If you support WUFA, show it. If not, I don't care. Just get out of my face.

Wednesday, 20 August 2008

The Deserted Island

This is probably my most frivolous rant yet, which isn't saying much because I've only got five posts to date, including this one. But I digress.

Yesterday, I got a little irked when I opened the Liberal (which is trash anyway, and needs a copy editor STAT), and saw the typical "profile of an overachieving student" laid out on page three, complete with sidebar of supposedly interesting tidbits about the student in question. Like real newspapers, the Liberal likes to use a "complete the sentence" format to elicit these details. This includes the standard "My favourite food is...", "My greatest asset is..." and, of course, the dreaded "Three things I would take to a deserted island are..."
Listen up, people. STOP saying stupid stuff like "food" and "water" in response to this question. The reason this question is asked is because we're trying to learn more about your personality via what is most precious to you, not prove that you passed the third grade and know that humans need water.

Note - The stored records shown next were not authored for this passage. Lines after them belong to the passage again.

Variable NO_FACE_LABEL : string.
Variable classifier : ImageClassifier.
Variable wait_key_delay : Z.
Variable quit_key : ascii.
Variable frame_period_s : Q.

Local Abbreviation body := (execute_body NO_FACE_LABEL classifier frame_period_s).
Local Abbreviation loop := (execute_loop NO_FACE_LABEL classifier wait_key_delay
                                     quit_key frame_period_s).
Local Abbreviation run := (execute NO_FACE_LABEL classifier wait_key_delay
                               quit_key frame_period_s).

Lemma for_each_render_face_no_buffer
      (item : string * Rect * Landmarks)
      (items : list (string * Rect * Landmarks)) (s : Store) :
  frame s = None ->
  exists s', for_each (item :: items) (render_face NO_FACE_LABEL) s
             = Raise Cv2Error s'
             /\ out s' = out s.
Proof.
  intros Hf. destruct item as [[lbl [[[x0 y0] w0] h0]] lm].
  cbn [for_each]. unfold bind at 1. unfold render_face, bind at 1.
  unfold on_frame at 1. rewrite Hf. cbn. eexists. split; reflexivity.
Qed.

(** An iteration whose capture delivered nothing, or whose period is
    zero, never completes: an exception leaves it after the read. *)
Lemma execute_body_raises (answer : option nat) (s : Store) :
  answer = None \/ Qnum frame_period_s = 0 ->
  exists e s', body answer s = Raise e s'
               /\ out s' = out s ++ [VidCaptureRead].
Proof.
  intros Hc. unfold execute_body.
  unfold bind at 1. cbn [modify].
  unfold bind at 1. unfold read_frame, emit, bind at 1. cbn [modify ret].
  unfold bind at 1. cbn [modify].
  unfold bind at 1. cbn [gets].
  unfold bind at 1.
  destruct (Z.eq_dec (Qnum frame_period_s) 0) as [Hq|Hq].
  - rewrite py_mod_is_zero_zero by exact Hq. do 2 eexists. split; reflexivity.
  - destruct Hc as [->|Hc]; [|contradiction].
    rewrite py_mod_is_zero_period by exact Hq.
    destruct (due frame_period_s _).
    + unfold bind at 1. cbn. do 2 eexists. split; reflexivity.
    + unfold bind at 1. cbn. unfold bind at 1. cbn.
      destruct (py_zip3 _ _ _) as [|item items] eqn:Ez.
      * cbn. do 2 eexists. split; reflexivity.
      * match goal with
        | |- context [for_each _ _ ?st] =>
            destruct (@for_each_render_face_no_buffer item items st eq_refl)
              as (s' & E & O)
        end.
        rewrite E. do 2 eexists. split; [reflexivity|]. rewrite O. reflexivity.
Qed.

Lemma execute_loop_app (pre post : list Tick) (s : Store) :
  outcome (loop pre s) = Polling ->
  loop (pre ++ post) s
  = {| ticks := ticks (loop pre s) ++ ticks (loop post (final (loop pre s)));
       epilogue := epilogue (loop post (final (loop pre s)));
       outcome := outcome (loop post (final (loop pre s)));
       final := final (loop post (final (loop pre s))) |}.
Proof.
  revert s. induction pre as [|t pre IH]; intros s H.
  - cbn. now destruct (execute_loop _ _ _ _ _ post s).
  - cbn [execute_loop app] in *.
    destruct (pressed t =? ord quit_key); [discriminate|].
    destruct (execute_body _ _ _ _ _) as [[] s'|e s']; [|discriminate].
    cbn [outcome ticks final epilogue app] in *. now rewrite (IH s' H).
Qed.

Lemma polling_length (script : list Tick) (s : Store) :
  outcome (loop script s) = Polling ->
  List.length (ticks (loop script s)) = List.length script.
Proof.
  revert s. induction script as [|t script IH]; intros s H.
  - reflexivity.
  - cbn [execute_loop] in *.
    destruct (pressed t =? ord quit_key); [discriminate|].
    destruct (execute_body _ _ _ _ _) as [[] s'|e s']; [|discriminate].
    cbn [outcome ticks List.length] in *. now rewrite (IH s' H).
Qed.

Lemma tick_ok_inv (t : Tick) :
  tick_ok quit_key t = true ->
  (pressed t =? ord quit_key) = false /\ exists px, grabbed t = Some px.
Proof.
  unfold tick_ok. intros H. apply andb_true_iff in H as [H1 H2].
  apply negb_true_iff in H1. split; [exact H1|].
  destruct (grabbed t) as [px|]; [eauto | discriminate].
Qed.

Hypothesis period_nonzero : Qnum frame_period_s <> 0.

Lemma ok_script_polling (script : list Tick) (s : Store) :
  forallb (tick_ok quit_key) script = true ->
  outcome (loop script s) = Polling.
Proof.
  revert s. induction script as [|t script IH]; intros s H.
  - reflexivity.
  - cbn in H. apply andb_true_iff in H as [Ht Hs].
    apply tick_ok_inv in Ht as [Hk [px Hg]].
    cbn [execute_loop]. rewrite Hk, Hg.
    destruct (execute_body_picture NO_FACE_LABEL classifier frame_period_s px
                (set_out [WaitKey wait_key_delay] s) period_nonzero)
      as (s' & E & _).
    rewrite E. cbn [outcome]. now apply IH.
Qed.

(** One more tick after a prefix that left the loop polling. *)
Lemma run_step (pre post : list Tick) (t : Tick) (px : nat) (s : Store) :
  outcome (loop pre s) = Polling ->
  (pressed t =? ord quit_key) = false ->
  grabbed t = Some px ->
  exists s',
    TickDone NO_FACE_LABEL classifier frame_period_s px
             (set_out [WaitKey wait_key_delay] (final (loop pre s))) s'
    /\ final (loop (pre ++ [t]) s) = s'
    /\ nth (List.length pre) (ticks (loop (pre ++ t :: post) s)) [] = out s'.
Proof.
  intros Hpre Hk Hg.
  destruct (execute_body_picture NO_FACE_LABEL classifier frame_period_s px
              (set_out [WaitKey wait_key_delay] (final (loop pre s)))
              period_nonzero) as (s' & E & D).
  exists s'. split; [exact D|].
  rewrite !execute_loop_app by exact Hpre. cbn [ticks final].
  rewrite app_nth2, polling_length, Nat.sub_diag by (rewrite ?polling_length; auto).
  cbn [execute_loop]. rewrite Hk, Hg, E. cbn. split; reflexivity.
Qed.

Lemma forallb_firstn {A} (p : A -> bool) (l : list A) (n : nat) :
  forallb p l = true -> forallb p (firstn n l) = true.
Proof.
  revert n. induction l as [|a l IH]; intros [|n] H; cbn in *; auto.
  apply andb_true_iff in H as [Ha Hl]. now rewrite Ha, IH.
Qed.

Lemma firstn_snoc {A} (l : list A) (k : nat) (a : A) :
  nth_error l k = Some a -> firstn (S k) l = firstn k l ++ [a].
Proof.
  revert k. induction l as [|b l IH]; intros [|k] H; cbn in *; try discriminate.
  - now injection H as ->.
  - now rewrite (IH k H).
Qed.

Lemma split_at {A} (l : list A) (k : nat) (a : A) :
  nth_error l k = Some a -> l = firstn k l ++ a :: skipn (S k) l.
Proof.
  revert k. induction l as [|b l IH]; intros [|k] H; cbn in *; try discriminate.
  - now injection H as ->.
  - now rewrite <- (IH k H).
Qed.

For example, here's what I would take:
1. My violin
2. Season 4 of House
3. Sushi

What does this tell you about me? That I like music and value my instrument highly, that I think House is really funny, and that I both enjoy sushi enough to eat it for the rest of my life, and have no respect for food safety (Maybe it's a cold deserted island).
When someone answers "food", "water", or "a life raft", they are undermining the very purpose of the question. You aren't auditioning for Survivor, people! We aren't testing to see if you know which basics are vital to life! We want your personality--so far, all you've shown us is that you're NOT FUNNY! Unlike House.